Exercise instructions | Lines to restate from the data below: from the one containing "intros [Hd Ha" to the one containing "apply wp_bind. destruct Hp as [p Hp].", both included. Give them again exactly, and only them.

START Data to process

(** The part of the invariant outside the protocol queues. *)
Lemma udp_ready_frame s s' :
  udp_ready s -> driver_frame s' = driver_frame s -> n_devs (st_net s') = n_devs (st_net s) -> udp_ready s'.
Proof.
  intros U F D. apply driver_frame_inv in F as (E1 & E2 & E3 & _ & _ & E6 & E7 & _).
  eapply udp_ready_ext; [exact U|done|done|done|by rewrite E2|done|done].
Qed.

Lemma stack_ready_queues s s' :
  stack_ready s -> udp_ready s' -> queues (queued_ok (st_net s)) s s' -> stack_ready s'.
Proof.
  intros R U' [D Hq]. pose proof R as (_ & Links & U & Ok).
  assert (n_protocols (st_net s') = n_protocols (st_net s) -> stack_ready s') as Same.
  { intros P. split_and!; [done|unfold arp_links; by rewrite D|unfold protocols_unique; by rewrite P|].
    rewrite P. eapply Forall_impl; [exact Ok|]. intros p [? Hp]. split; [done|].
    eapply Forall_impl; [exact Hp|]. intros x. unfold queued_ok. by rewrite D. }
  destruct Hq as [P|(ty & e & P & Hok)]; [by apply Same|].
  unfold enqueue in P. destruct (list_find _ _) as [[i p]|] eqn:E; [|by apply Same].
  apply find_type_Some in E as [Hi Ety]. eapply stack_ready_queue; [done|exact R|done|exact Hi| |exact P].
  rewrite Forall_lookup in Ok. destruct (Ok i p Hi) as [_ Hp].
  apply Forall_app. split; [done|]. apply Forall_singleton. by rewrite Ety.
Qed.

END Data to process
START Data to process

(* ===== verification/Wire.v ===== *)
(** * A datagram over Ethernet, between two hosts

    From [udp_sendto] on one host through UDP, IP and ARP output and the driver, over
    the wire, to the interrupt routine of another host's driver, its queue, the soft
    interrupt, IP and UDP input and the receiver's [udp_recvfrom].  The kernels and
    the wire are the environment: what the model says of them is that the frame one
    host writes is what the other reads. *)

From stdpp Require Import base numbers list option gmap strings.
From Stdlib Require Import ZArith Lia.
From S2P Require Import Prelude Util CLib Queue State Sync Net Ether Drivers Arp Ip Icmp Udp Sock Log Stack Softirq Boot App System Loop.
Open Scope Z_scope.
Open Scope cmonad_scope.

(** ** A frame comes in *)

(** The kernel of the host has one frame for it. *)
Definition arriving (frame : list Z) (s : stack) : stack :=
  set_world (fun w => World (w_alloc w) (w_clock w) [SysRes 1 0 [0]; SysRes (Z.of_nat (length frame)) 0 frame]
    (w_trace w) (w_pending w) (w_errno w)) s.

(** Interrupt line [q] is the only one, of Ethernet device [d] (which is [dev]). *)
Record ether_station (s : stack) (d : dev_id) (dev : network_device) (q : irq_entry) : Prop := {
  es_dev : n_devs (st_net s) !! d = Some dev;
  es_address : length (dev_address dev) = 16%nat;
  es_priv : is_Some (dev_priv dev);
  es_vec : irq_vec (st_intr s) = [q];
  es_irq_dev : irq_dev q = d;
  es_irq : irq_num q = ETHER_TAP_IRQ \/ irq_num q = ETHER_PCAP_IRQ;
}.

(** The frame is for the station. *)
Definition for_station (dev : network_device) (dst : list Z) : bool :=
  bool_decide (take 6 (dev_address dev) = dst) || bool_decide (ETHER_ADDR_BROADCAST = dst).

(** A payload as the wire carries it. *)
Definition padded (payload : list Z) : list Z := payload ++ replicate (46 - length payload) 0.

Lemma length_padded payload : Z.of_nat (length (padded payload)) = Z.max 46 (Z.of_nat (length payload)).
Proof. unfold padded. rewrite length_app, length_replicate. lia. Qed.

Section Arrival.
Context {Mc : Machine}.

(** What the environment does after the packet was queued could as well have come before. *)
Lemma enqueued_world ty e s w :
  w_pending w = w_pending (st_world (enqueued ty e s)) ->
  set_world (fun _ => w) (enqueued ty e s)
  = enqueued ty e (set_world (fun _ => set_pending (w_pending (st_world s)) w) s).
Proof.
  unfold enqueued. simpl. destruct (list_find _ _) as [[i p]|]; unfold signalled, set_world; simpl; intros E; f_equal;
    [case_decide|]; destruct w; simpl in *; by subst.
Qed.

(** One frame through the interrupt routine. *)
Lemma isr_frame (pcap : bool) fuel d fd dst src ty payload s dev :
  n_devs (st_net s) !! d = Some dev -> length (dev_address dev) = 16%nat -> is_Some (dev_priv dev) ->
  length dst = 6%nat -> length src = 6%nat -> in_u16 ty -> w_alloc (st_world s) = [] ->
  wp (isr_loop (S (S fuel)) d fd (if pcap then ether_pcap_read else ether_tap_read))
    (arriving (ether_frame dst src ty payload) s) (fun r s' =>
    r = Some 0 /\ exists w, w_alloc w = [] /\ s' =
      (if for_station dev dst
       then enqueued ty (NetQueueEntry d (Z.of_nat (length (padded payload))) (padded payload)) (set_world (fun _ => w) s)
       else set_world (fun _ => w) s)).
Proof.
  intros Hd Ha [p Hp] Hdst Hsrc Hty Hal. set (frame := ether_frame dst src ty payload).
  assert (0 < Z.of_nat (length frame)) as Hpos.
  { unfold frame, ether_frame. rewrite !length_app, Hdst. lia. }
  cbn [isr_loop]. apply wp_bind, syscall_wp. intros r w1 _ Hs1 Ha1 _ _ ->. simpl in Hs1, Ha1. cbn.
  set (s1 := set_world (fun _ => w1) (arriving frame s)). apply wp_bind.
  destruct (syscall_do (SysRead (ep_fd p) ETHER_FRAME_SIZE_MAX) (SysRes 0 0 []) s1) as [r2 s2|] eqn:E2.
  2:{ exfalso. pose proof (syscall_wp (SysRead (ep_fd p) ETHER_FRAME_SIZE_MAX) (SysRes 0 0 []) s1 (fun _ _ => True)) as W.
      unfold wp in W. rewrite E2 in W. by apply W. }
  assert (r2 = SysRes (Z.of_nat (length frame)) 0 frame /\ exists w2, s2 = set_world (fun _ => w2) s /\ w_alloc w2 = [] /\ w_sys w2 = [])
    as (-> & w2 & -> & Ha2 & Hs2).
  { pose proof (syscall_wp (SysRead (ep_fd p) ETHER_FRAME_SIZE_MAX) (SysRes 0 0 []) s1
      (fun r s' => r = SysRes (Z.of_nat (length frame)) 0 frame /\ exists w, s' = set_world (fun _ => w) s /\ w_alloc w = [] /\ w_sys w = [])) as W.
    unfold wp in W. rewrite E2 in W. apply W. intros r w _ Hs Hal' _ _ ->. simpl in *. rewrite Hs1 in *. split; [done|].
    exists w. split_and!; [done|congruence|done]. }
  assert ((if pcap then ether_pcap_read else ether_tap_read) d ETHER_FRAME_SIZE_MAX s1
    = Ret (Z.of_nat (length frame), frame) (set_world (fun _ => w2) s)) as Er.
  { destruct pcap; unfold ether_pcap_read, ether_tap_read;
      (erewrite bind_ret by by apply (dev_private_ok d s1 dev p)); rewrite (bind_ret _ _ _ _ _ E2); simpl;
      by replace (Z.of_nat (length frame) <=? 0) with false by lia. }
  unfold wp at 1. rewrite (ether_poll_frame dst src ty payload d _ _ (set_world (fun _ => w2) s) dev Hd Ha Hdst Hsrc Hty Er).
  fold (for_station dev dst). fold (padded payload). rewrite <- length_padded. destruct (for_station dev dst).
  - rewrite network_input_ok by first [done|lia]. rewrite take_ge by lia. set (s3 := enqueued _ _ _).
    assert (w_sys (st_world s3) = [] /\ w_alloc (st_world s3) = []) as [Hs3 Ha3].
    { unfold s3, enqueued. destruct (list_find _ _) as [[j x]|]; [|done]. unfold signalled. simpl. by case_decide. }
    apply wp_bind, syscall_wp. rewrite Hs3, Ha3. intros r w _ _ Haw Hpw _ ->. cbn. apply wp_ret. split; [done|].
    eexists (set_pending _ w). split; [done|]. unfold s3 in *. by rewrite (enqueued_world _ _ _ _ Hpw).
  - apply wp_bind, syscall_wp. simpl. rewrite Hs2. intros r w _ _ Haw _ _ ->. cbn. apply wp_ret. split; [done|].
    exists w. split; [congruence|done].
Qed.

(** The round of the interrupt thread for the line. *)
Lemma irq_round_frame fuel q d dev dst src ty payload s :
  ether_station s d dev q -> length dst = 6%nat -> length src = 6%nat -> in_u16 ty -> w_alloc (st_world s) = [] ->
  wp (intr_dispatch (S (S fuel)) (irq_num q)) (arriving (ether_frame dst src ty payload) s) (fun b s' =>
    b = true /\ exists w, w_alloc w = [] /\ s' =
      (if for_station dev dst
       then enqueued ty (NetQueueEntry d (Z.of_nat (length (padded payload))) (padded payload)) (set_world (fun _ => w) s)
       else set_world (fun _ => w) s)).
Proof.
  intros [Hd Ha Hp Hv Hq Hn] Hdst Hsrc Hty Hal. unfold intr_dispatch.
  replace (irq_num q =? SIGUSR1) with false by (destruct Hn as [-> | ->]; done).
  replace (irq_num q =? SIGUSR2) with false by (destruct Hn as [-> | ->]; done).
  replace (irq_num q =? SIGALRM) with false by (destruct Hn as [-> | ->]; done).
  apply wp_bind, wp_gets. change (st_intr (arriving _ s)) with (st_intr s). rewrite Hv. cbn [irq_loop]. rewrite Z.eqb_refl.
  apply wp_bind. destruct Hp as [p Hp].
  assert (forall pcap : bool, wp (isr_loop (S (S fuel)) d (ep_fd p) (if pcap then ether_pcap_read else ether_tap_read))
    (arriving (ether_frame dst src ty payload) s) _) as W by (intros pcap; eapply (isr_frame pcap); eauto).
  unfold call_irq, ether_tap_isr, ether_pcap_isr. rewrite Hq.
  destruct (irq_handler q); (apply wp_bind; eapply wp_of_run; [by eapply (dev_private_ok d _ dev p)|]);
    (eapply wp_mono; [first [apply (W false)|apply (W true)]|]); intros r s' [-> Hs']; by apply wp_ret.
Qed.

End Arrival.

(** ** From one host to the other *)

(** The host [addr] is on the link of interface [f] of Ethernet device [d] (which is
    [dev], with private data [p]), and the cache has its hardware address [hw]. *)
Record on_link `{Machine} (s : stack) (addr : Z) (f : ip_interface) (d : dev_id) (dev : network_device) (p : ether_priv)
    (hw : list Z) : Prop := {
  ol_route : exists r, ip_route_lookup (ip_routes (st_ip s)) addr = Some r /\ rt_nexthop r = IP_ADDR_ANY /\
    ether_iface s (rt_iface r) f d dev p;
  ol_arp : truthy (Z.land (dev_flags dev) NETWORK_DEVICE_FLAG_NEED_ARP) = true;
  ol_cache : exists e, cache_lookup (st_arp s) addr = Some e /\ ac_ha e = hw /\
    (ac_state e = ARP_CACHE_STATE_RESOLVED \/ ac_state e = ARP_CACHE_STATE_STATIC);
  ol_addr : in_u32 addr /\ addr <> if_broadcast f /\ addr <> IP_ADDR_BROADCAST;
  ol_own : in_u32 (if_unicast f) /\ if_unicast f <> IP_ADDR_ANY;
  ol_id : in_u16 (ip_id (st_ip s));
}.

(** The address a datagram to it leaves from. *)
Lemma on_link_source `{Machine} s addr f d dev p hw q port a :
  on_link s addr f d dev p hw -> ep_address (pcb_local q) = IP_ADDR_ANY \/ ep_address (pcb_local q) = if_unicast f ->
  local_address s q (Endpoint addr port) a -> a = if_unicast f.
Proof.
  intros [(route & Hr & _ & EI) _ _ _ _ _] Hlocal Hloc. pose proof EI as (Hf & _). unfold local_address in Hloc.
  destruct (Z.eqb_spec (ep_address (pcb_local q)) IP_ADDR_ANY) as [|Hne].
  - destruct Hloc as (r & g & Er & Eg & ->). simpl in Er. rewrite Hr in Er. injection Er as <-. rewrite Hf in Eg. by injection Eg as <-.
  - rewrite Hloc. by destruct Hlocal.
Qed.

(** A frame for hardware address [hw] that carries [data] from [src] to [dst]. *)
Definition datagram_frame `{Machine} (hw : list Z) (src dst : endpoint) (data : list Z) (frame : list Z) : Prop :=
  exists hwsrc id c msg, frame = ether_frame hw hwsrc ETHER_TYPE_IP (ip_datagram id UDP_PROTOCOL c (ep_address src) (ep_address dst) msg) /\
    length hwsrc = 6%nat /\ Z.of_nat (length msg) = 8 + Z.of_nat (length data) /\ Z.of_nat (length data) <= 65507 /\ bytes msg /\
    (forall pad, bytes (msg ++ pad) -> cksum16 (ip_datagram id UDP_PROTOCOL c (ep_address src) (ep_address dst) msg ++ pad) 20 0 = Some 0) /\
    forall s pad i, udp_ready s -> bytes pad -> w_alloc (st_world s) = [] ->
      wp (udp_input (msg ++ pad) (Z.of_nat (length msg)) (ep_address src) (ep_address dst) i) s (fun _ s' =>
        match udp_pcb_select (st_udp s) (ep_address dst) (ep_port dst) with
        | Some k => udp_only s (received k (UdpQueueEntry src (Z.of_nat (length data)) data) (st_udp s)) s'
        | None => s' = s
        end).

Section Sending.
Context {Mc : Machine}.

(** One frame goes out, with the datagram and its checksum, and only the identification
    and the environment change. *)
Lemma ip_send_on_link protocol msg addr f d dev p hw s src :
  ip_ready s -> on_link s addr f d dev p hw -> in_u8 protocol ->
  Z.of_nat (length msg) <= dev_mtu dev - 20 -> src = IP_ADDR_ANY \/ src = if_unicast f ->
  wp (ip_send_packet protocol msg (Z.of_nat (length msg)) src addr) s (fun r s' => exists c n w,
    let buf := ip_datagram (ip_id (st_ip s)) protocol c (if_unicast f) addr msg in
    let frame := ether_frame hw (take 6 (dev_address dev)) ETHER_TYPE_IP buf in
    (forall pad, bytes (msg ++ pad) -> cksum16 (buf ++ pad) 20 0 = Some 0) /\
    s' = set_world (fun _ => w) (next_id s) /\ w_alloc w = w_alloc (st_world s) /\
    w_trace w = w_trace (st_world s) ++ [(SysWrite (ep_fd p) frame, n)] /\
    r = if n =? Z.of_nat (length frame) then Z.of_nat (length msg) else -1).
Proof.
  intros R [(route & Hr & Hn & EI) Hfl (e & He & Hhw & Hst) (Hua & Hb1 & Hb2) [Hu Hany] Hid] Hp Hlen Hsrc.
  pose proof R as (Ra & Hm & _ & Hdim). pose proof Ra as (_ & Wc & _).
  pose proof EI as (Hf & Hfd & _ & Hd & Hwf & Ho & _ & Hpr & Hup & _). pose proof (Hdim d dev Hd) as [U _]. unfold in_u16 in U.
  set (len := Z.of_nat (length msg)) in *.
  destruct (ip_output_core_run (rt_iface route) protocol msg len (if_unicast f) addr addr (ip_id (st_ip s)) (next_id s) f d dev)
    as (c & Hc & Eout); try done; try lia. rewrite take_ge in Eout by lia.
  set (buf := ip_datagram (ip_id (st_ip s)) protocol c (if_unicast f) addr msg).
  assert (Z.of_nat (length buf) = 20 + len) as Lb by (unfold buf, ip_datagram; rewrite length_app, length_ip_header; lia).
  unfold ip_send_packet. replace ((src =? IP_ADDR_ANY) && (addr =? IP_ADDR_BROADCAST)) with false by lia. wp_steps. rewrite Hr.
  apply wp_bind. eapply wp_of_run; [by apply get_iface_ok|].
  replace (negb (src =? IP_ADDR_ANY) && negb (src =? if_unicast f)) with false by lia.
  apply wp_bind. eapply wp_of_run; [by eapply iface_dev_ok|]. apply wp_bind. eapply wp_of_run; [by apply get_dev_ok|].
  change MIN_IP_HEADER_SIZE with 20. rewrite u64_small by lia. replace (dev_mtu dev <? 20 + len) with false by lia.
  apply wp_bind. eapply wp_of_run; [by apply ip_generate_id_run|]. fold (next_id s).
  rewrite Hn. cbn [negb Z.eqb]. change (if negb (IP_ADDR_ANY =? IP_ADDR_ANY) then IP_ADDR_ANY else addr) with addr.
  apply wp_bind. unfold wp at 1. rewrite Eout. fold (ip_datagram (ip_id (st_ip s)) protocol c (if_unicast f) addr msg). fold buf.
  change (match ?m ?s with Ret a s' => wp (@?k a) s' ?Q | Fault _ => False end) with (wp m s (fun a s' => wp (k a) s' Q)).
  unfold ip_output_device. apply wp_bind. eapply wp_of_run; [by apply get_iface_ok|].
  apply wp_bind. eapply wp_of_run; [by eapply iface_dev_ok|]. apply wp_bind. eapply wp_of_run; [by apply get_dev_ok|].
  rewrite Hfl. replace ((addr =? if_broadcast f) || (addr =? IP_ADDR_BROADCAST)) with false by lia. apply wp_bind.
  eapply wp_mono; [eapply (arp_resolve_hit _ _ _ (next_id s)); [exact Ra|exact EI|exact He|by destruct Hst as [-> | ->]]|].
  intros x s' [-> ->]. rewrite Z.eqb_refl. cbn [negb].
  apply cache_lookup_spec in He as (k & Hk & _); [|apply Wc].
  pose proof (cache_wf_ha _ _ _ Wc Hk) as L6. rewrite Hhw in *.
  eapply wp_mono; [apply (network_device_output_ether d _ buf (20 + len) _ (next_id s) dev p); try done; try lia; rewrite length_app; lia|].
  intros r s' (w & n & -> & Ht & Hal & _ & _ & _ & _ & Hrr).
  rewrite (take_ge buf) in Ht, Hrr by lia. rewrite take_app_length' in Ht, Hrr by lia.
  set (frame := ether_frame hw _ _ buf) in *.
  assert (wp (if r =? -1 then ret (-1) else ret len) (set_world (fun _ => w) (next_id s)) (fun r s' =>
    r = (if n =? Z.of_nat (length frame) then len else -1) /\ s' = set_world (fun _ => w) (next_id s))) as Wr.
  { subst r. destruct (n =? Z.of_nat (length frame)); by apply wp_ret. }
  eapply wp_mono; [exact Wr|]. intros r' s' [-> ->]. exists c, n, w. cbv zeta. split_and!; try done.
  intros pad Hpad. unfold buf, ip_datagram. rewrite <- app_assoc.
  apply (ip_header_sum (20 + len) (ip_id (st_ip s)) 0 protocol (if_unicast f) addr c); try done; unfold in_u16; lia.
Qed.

END Data to process

Output below |
  intros [Hd Ha Hp Hv Hq Hn] Hdst Hsrc Hty Hal. unfold intr_dispatch.
  replace (irq_num q =? SIGUSR1) with false by (destruct Hn as [-> | ->]; done).
  replace (irq_num q =? SIGUSR2) with false by (destruct Hn as [-> | ->]; done).
  replace (irq_num q =? SIGALRM) with false by (destruct Hn as [-> | ->]; done).
  apply wp_bind, wp_gets. change (st_intr (arriving _ s)) with (st_intr s). rewrite Hv. cbn [irq_loop]. rewrite Z.eqb_refl.
  apply wp_bind. destruct Hp as [p Hp].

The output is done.